In the Flood all animal life that was killed was said to possess this ‘breath of life’. Furthermore, this breath is said to be ‘the breath of the spirit of life’’ The same NESHAMAH and/or RUACH that energised man was also energising animals. We have already considered reasons for animals being classed as ‘souls’ (NEPHESH). Now we are also told that, while they lived, they had ‘the spirit’ (RUACH). What then is different between the constitution of mankind and animals? If we say that humans have an immaterial, immortal soul and a spirit, we must do the same for animals. The Bible makes no distinction. However, it would seem more straightforward to me that both men and animals are ‘souls’, and possess ‘the breath of life’/‘the breath of the spirit of life’/‘a spirit’ as long as they remain living, breathing creatures. The major difference between man and animal (apart from obvious social, intellectual, zoological and physical differences) is the resurrection-promise, which will be addressed in the final section of this document.
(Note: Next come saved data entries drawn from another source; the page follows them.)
(** * Travel-service records: a model of [app.py] and its properties

    The program is a form-based front end over one PostgreSQL table,
    [travel_services].  This development embeds

    - the Python values the forms produce (strings, dates, binary64 floats),
    - [build_payload], the normalisation of the form inputs,
    - the four data-access functions and the table they act on,
    - the cells of the data frame that [pd.read_sql] returns,
    - the filters of the list tab, the four tabs and the script,

    and proves the properties the specification states about them, or
    what the program does instead. *)

From Stdlib Require Import ZArith NArith List Bool Lia.
From Stdlib Require Import String Ascii.
From Stdlib Require Import Permutation Sorted.
From Stdlib Require Import SpecFloat.
Import ListNotations.

Local Open Scope Z_scope.

(** ** Python strings *)

(** A Python [str] is a sequence of Unicode code points. *)
Module Str.

Definition str := list N.

(** A literal made of ASCII characters. *)
Definition lit (s : string) : str := map N_of_ascii (list_ascii_of_string s).

(** [str.isspace] for one character: the code points CPython's
    [_PyUnicode_IsWhitespace] accepts. *)
Definition isspace (c : N) : bool :=
  (((9 <=? c) && (c <=? 13)) || ((28 <=? c) && (c <=? 32))
   || (c =? 133) || (c =? 160) || (c =? 5760)
   || ((8192 <=? c) && (c <=? 8202))
   || (c =? 8232) || (c =? 8233) || (c =? 8239) || (c =? 8287)
   || (c =? 12288))%N.

(** [s.lstrip()], [s.rstrip()] and [s.strip()] without argument. *)
Fixpoint lstrip (s : str) : str :=
  match s with
  | [] => []
  | c :: s' => if isspace c then lstrip s' else s
  end.

Definition rstrip (s : str) : str := rev (lstrip (rev s)).

Definition strip (s : str) : str := rstrip (lstrip s).

(** Truth value of a string: the empty string is false. *)
Definition truthy (s : str) : bool :=
  match s with [] => false | _ :: _ => true end.

(** [s or None]. *)
Definition or_None (s : str) : option str :=
  if truthy s then Some s else None.

Definition eqb (a b : str) : bool :=
  if list_eq_dec N.eq_dec a b then true else false.

(** [x in xs] for a list of strings. *)
Definition mem (x : str) (xs : list str) : bool := existsb (eqb x) xs.

(** No white space at either end. *)
Definition trimmed (s : str) : Prop :=
  (forall c t, s = c :: t -> isspace c = false) /\
  (forall c t, s = t ++ [c] -> isspace c = false).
The quote from Job 14:12 supports the idea that this is how early members of the human race understood death. ‘Sleep’ can be a euphemism for death (Psalm 13:3; 76:6; Jeremiah 51:39,57; Daniel 12:2; John 11:11-14; 1st Corinthians 11:30; 15:51; Ephesians 5:14; 1st Thessalonians 4:14; 5:10). Job is explicitly speaking of death when he talks about ‘sleep’ (v.10) which makes it all the more striking when he says that man does not rise’. Though all would agree this is the case with the body, where is Job’s suggestion that the ‘soul’ rises? After all, it is purported to be our ‘true self’, so such a hopeless forecast by Job does not match up with this popular doctrine that is full of hope (though I believe it to be a false hope).         

What I believe should be our hope is more than hinted at in Daniel 12:2 - resurrection. This hope is set against what precedes it chronologically – not souls in Heaven receiving their resurrected bodies, but ‘those who sleep in the dust of the earth’. The New Testament has more to say on this hope but even Job was aware of it:

For I know that my Redeemer lives, and He shall stand at last on the earth; and after my skin is destroyed, this I know, that in my flesh I shall see God, whom I shall see for myself, and my eyes shall behold, and not another. How my heart yearns within me! (Job 19:25-27)

Job’s hope was in his own resurrection, or, more accurately, his hope was in the One who would resurrect him. Knowing therefore the same hope with which New Testament writers were familiar, one ought to take Job’s less hopeful statement (14:12) more seriously. If he knew of the resurrection at the Lord’s return then surely his knowledge of where the dead were at that time would be just as accurate. Nothing good is said of them, which helps us appreciate the extent of the punishment of sin.